Decision Framework: When Conformance Matters
Certification is critical when:
- Running distributed training jobs across multiple GPUs/nodes
- Deploying AI workloads across multiple clouds or regions
- Using complex AI frameworks (Kubeflow, Ray, KServe)
- GPU cost optimization is a priority
- Portability between platforms is required
Certification is less critical when:
- Running single-GPU inference workloads
- Locked into a single cloud provider for other reasons
- Using managed AI services (SageMaker, Vertex AI) rather than raw Kubernetes
- Workloads don't require GPU/TPU acceleration
What's Coming in v2.0
CNCF announced that v2.0 roadmap development has started, with an expected 2026 release. Based on working group discussions, likely additions include:
- Topology-aware scheduling: Requirements for NUMA node, PCIe root, and network fabric alignment
- Multi-node NVLink: Standardized support for NVIDIA's ComputeDomains
- Model serving standards: Common interfaces for inference workloads
- Cost attribution: Standardized GPU cost tracking and chargeback
The v1.0 program intentionally started with fundamentals. As Chris Aniszczyk noted: "It starts with a simple focus on the kind of things you really need to make AI workloads work well on Kubernetes."
Don't wait for v2.0 to adopt conformant platforms. The v1.0 capabilities address the most common AI infrastructure pain points. Additional features will extend the standard, not replace it.

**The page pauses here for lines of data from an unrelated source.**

Lemma parse_payload_text method params fuel :
  (List.length (listed params) + 6 <= fuel)%nat ->
  parse_value fuel (payload_text method params)
  = Some (VObject [(lit "method", VString method);
                   (lit "params", VArray (map received (listed params)))],
          []).
Proof.
  intros Hf. destruct fuel as [|[|[|f]]]; [lia..|].
  unfold payload_text. change (lit "{") with [123%N]. cbn [app].
  assert (Hd : forall r,
             exists t, QuoteJSONString (lit "method") ++ r = 34%N :: t).
  { intros r. eexists. reflexivity. }
  destruct (Hd (lit ":" ++ QuoteJSONString method ++ lit "," ++
                QuoteJSONString (lit "params") ++ lit ":" ++ lit "[" ++
                join (lit ",") (map written (listed params)) ++
                lit "]" ++ lit "}")) as (t & Et).
  cbn [parse_value skip_ws]. change (is_ws 123) with false. cbv iota.
  change (123 =? 34)%N with false. change (123 =? 91)%N with false.
  change (123 =? 123)%N with true. cbv iota.
  rewrite Et. cbn [skip_ws]. change (is_ws 34) with false. cbv iota.
  change (34 =? 125)%N with false. cbv iota. rewrite <- Et. clear t Et Hd.
  match goal with
  | |- context [lit "," ++ ?r] => change (lit "," ++ r) with (44%N :: r)
  end.
  rewrite (parse_member (S f) [] (lit "method") (QuoteJSONString method)
             (VString method) 44%N)
    by (first [apply parse_value_string | reflexivity]).
  change (44 =? 44)%N with true. cbv iota.
  change (lit "}") with [125%N].
  replace (lit "[" ++ join (lit ",") (map written (listed params))
             ++ lit "]" ++ [125%N])
    with ((lit "[" ++ join (lit ",") (map written (listed params))
             ++ lit "]") ++ 125%N :: [])
    by (rewrite <- !app_assoc; reflexivity).
  rewrite (parse_member f _ (lit "params") _
             (VArray (map received (listed params))) 125%N []).
  - reflexivity.
  - rewrite <- !app_assoc.
    apply (parse_value_array (listed params) f (125%N :: [])). lia.
  - reflexivity.
Qed.

Lemma join_comma_length parts :
  (List.length parts <= List.length (join (lit ",") parts) + 1)%nat.
Proof.
  induction parts as [|p [|q rest] IH]; [cbn; lia|cbn; lia|].
  change (join (lit ",") (p :: q :: rest))
    with (p ++ lit "," ++ join (lit ",") (q :: rest)).
  rewrite !length_app. cbn [List.length] in *.
  change (List.length (lit ",")) with 1%nat. lia.
Qed.

Lemma payload_text_length method params :
  (List.length (listed params) + 2
   <= List.length (payload_text method params))%nat.
Proof.
  unfold payload_text. rewrite !length_app.
  pose proof (join_comma_length (map written (listed params))) as J.
  rewrite length_map in J.
  repeat match goal with
         | |- context [List.length (lit ?x)] =>
             let n := eval vm_compute in (List.length (lit x)) in
             change (List.length (lit x)) with n
         end.
  lia.
Qed.

Lemma JSON_parse_payload_text method params :
  JSON_parse (payload_text method params)
  = Some (VObject [(lit "method", VString method);
                   (lit "params", VArray (map received (listed params)))]).
Proof.
  unfold JSON_parse.
  rewrite parse_payload_text; [reflexivity|].
  pose proof (payload_text_length method params). lia.
Qed.





(* ===================================================================== *)
(** * The forms, the list of events and the information document        *)
(* ===================================================================== *)

(** ** Trimmed text *)

Section FormFacts.
Import Text Form.

Lemma trim_start_split s :
  exists blank,
    s = blank ++ trim_start s /\
    Forall (fun c => is_StrWhiteSpaceChar c = true) blank.
Proof.
  induction s as [|c s IH]; [exists []; split; [reflexivity|constructor]|].
  cbn [trim_start]. destruct (is_StrWhiteSpaceChar c) eqn:E.
  - destruct IH as (blank & Hs & Hb). exists (c :: blank). split.
    + cbn [app]. rewrite <- Hs. reflexivity.
    + constructor; assumption.
  - exists []. split; [reflexivity|constructor].
Qed.

Lemma trim_start_head s c r :
  trim_start s = c :: r -> is_StrWhiteSpaceChar c = false.
Proof.
  induction s as [|x s IH]; [discriminate|].
  cbn [trim_start]. destruct (is_StrWhiteSpaceChar x) eqn:E; [exact IH|].
  intros H. injection H as <- _. exact E.
Qed.

Lemma trim_start_fixed s :
  (forall c r, s = c :: r -> is_StrWhiteSpaceChar c = false) ->
  trim_start s = s.
Proof.
  destruct s as [|c r]; [reflexivity|]. intros H. cbn [trim_start].
  rewrite (H c r eq_refl). reflexivity.
Qed.

(** [trim_end] drops a blank tail and nothing else. *)
Lemma trim_end_split s :
  exists blank,
    s = trim_end s ++ blank /\
    Forall (fun c => is_StrWhiteSpaceChar c = true) blank.
Proof.
  unfold trim_end. destruct (trim_start_split (rev s)) as (blank & Hs & Hb).
  exists (rev blank). split.
  - rewrite <- rev_app_distr, <- Hs, rev_involutive. reflexivity.
  - apply Forall_rev, Hb.
Qed.

Lemma trim_end_last s r c :
  trim_end s = r ++ [c] -> is_StrWhiteSpaceChar c = false.
Proof.
  unfold trim_end. intros H.
  apply (f_equal (@rev N)) in H. rewrite rev_involutive, rev_app_distr in H.
  cbn [rev app] in H. exact (trim_start_head _ _ _ H).
Qed.

Lemma trim_end_head s c r :
  (forall x t, s = x :: t -> is_StrWhiteSpaceChar x = false) ->
  trim_end s = c :: r -> is_StrWhiteSpaceChar c = false.
Proof.
  intros Hs H. destruct (trim_end_split s) as (blank & E & _).
  rewrite H in E. cbn [app] in E. exact (Hs _ _ E).
Qed.

Lemma trim_head s c r : trim s = c :: r -> is_StrWhiteSpaceChar c = false.
Proof.
  unfold trim. apply trim_end_head. intros x t. apply trim_start_head.
Qed.

Lemma trim_last s r c : trim s = r ++ [c] -> is_StrWhiteSpaceChar c = false.
Proof. unfold trim. apply trim_end_last. Qed.

Lemma trim_end_fixed s :
  (forall r c, s = r ++ [c] -> is_StrWhiteSpaceChar c = false) ->
  trim_end s = s.
Proof.
  intros H. unfold trim_end. rewrite trim_start_fixed.
  - apply rev_involutive.
  - intros c r E. apply (H (rev r) c).
    rewrite <- (rev_involutive s), E. reflexivity.
Qed.

Lemma trim_idempotent s : trim (trim s) = trim s.
Proof.
  unfold trim at 1. rewrite trim_start_fixed.
  - apply trim_end_fixed. intros r c. apply trim_last.
  - intros c r. apply trim_head.
Qed.

(** The text between the blanks: [trim] only removes white space, at the
    two ends. *)
Lemma trim_split s :
  exists before after,
    s = before ++ trim s ++ after /\
    Forall (fun c => is_StrWhiteSpaceChar c = true) before /\
    Forall (fun c => is_StrWhiteSpaceChar c = true) after.
Proof.
  destruct (trim_start_split s) as (before & Hs & Hb).
  destruct (trim_end_split (trim_start s)) as (after & He & Ha).
  exists before, after. split; [|split; assumption].
  unfold trim. rewrite <- He. exact Hs.
Qed.

Lemma trim_stripped s : stripped s (trim s).
Proof.
  split; [|split].
  - destruct (trim_split s) as (before & after & H). exists before, after. exact H.
  - apply trim_head.
  - apply trim_last.
Qed.

Lemma or_undefined_spec s :
  or_undefined s = match s with [] => None | _ :: _ => Some s end.
Proof. destruct s; reflexivity. Qed.

Lemma received_optional_trim r :
  received (optional (or_undefined (trim r)))
  = match trim r with [] => VNull | _ :: _ => VString (trim r) end.
Proof. rewrite or_undefined_spec. destruct (trim r); reflexivity. Qed.

Lemma ToBoolean_string_false s : ToBoolean (VString s) = false <-> s = [].
Proof. destruct s; cbn; split; congruence. Qed.

(** What a call of the caller without [catch] sends, when it sends. *)
Lemma call_request w relayUrl method ps request :
  In (Fetch request)
     (trace (EventModeration.callRelayAPI w relayUrl method (Some ps))) ->
  url request = httpUrl relayUrl /\
  exists text,
    body request = Some text /\
    JSON_parse text
    = Some (VObject [(lit "method", VString method);
                     (lit "params", VArray (map received ps))]).
Proof.
  unfold trace. rewrite callRelayAPI_run. cbv zeta.
  destruct (window_nostr w) as [nostr|]; cbn [fst snd]; [|intros []].
  destruct (header_of _) as [x|h]; cbn [fst snd].
  - intros [H|[]]; discriminate H.
  - intros [H|[H|[]]]; [discriminate H|].
    injection H as <-. split; [reflexivity|].
    exists (payload_text method (Some ps)). split.
    + cbn [request_for body]. apply payload_is_text.
    + apply JSON_parse_payload_text.
Qed.

(** ** EventModeration: the form and the two buttons *)

Import EventModerationPanel.

(** X1: the ban form of EventModeration refuses an event id that is empty
    or only white space, and asks the relay nothing then.  Otherwise the
    body of the request parses to the method "banevent" with the id
    without the white space at its ends, and the reason trimmed in the
    same way, or null when nothing is left of it. *)
Theorem ban_form_request w relayUrl newEventId newReason :
  match submit w relayUrl (handleBanEvent newEventId newReason) with
  | None => trim newEventId = []
  | Some call =>
      trim newEventId <> [] /\
      stripped newEventId (trim newEventId) /\
      forall request,
        In (Fetch request) (trace call) ->
        exists text,
          body request = Some text /\
          JSON_parse text
          = Some (VObject
                    [(lit "method", VString (lit "banevent"));
                     (lit "params",
                      VArray [VString (trim newEventId);
                              match trim newReason with
                              | [] => VNull
                              | _ :: _ => VString (trim newReason)
                              end])])
  end.
Proof.
  unfold handleBanEvent.
  destruct (ToBoolean (VString (trim newEventId))) eqn:E; cbn [negb submit].
  - split; [intros H; rewrite H in E; discriminate E|].
    split; [apply trim_stripped|].
    intros request Hin. cbn [mutationFn eventId reason] in Hin.
    destruct (call_request _ _ _ _ _ Hin) as (_ & text & Hb & Hp).
    exists text. split; [exact Hb|].
    rewrite Hp. cbn [map received]. rewrite received_optional_trim.
    reflexivity.
  - apply ToBoolean_string_false, E.
Qed.

(** X2: the two buttons of a pending event always ask the relay:
    "allowevent" with the id and null, and "banevent" with the id and the
    reason, or null when there is none. *)
Theorem approve_reject_request w relayUrl eventId reason :
  (exists call,
      submit w relayUrl (handleApproveEvent eventId) = Some call /\
      forall request,
        In (Fetch request) (trace call) ->
        exists text,
          body request = Some text /\
          JSON_parse text
          = Some (VObject [(lit "method", VString (lit "allowevent"));
                           (lit "params", VArray [VString eventId; VNull])]))
  /\
  (exists call,
      submit w relayUrl (handleRejectEvent eventId reason) = Some call /\
      forall request,
        In (Fetch request) (trace call) ->
        exists text,
          body request = Some text /\
          JSON_parse text
          = Some (VObject [(lit "method", VString (lit "banevent"));
                           (lit "params",
                            VArray [VString eventId;
                                    match reason with
                                    | Some r => VString r
                                    | None => VNull
                                    end])])).
Proof.
  split; (eexists; split; [reflexivity|]); intros request Hin;
    cbn [mutationFn EventModerationPanel.eventId EventModerationPanel.reason]
      in Hin;
    destruct (call_request _ _ _ _ _ Hin) as (_ & text & Hb & Hp);
    exists text; (split; [exact Hb|]); rewrite Hp; [reflexivity|].
  destruct reason; reflexivity.
Qed.

(** ** UserManagement: the form *)

(** X3: the form of UserManagement refuses a public key that is empty or
    only white space.  Otherwise it asks "banpubkey" or "allowpubkey", as
    the action type says, with the trimmed key and the trimmed reason,
    or null for a reason of which nothing is left. *)
Theorem add_user_form_request w relayUrl newPubkey newReason actionType :
  match UserManagementPanel.submit w relayUrl
          (UserManagementPanel.handleAddUser newPubkey newReason actionType)
  with
  | None => trim newPubkey = []
  | Some call =>
      trim newPubkey <> [] /\
      stripped newPubkey (trim newPubkey) /\
      forall request,
        In (Fetch request) (trace call) ->
        exists text,
          body request = Some text /\
          JSON_parse text
          = Some (VObject
                    [(lit "method",
                      VString (match actionType with
                               | UserManagementPanel.ban => lit "banpubkey"
                               | UserManagementPanel.allow => lit "allowpubkey"
                               end));
                     (lit "params",
                      VArray [VString (trim newPubkey);
                              match trim newReason with
                              | [] => VNull
                              | _ :: _ => VString (trim newReason)
                              end])])
  end.
Proof.
  unfold UserManagementPanel.handleAddUser.
  destruct (ToBoolean (VString (trim newPubkey))) eqn:E; cbn [negb].
  - destruct actionType; cbn [UserManagementPanel.submit];
      (split; [intros H; rewrite H in E; discriminate E|]);
      (split; [apply trim_stripped|]);
      intros request Hin;
      cbn [UserManagementPanel.mutationFn UserManagementPanel.pubkey
           UserManagementPanel.reason] in Hin;
      destruct (call_request _ _ _ _ _ Hin) as (_ & text & Hb & Hp);
      exists text; (split; [exact Hb|]);
      rewrite Hp; cbn [map received]; rewrite received_optional_trim;
      reflexivity.
  - cbn [UserManagementPanel.submit]. apply ToBoolean_string_false, E.
Qed.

Getting Your Platform Certified
If you provide a Kubernetes platform with AI capabilities, certification is straightforward:
- Review requirements: Check the GitHub repository for current test criteria
- Run conformance tests: Automated test suite validates capability implementation
- Submit results: Pull request to the CNCF repository with test output
- Review process: CNCF bot verifies results, human review for edge cases
The process mirrors the existing Kubernetes Conformance Program that has certified 100+ distributions since 2017.
Actions for Platform Teams
Immediate (This Week)
- Check if your current platform is AI conformant
- Inventory AI workloads by capability requirements (DRA, gang scheduling, etc.)
- Identify gaps between current platform and conformance requirements
Short-Term (This Quarter)
- If non-conformant: Evaluate migration to certified platform
- If conformant: Validate that conformance capabilities are enabled
- Update internal platform documentation with conformance status
Long-Term (2025-2026)
- Build vendor selection criteria around conformance certification
- Develop multi-cloud AI strategy leveraging platform portability
- Track v2.0 requirements for topology-aware scheduling
Related Content
- Episode #035: KubeCon 2025 Part 1 - AI Goes Native - AI announcements at KubeCon
- The $4,350/Month GPU Waste Problem - GPU cost optimization strategies
- Kubernetes Overview 2025 - Kubernetes ecosystem overview
- KubeCon Atlanta 2025 Recap - Full conference coverage where AI Conformance was announced
- Platform Engineering Anti-Patterns - Common mistakes when building platform capabilities
Learn More
Official Resources
- CNCF Kubernetes AI Conformance Program - Official announcement
- GitHub: cncf/k8s-ai-conformance - Test suite and certified products
- Working Group Charter - How the program was developed
Technical Deep Dives
- GKE AI Conformance Implementation - Google's technical details
- Dynamic Resource Allocation Guide - DRA explained
- Topology-Aware Scheduling - v2.0 preview
Industry Analysis
- TechTarget Analysis - Analyst perspectives on the program
- Cloud Native Now Coverage - Industry reaction
The Kubernetes AI Conformance Program represents the maturation of AI infrastructure. For the first time, platform teams have a vendor-neutral standard to evaluate AI capabilities. As Chris Aniszczyk put it: "Teams need consistent infrastructure they can rely on." Now they have it.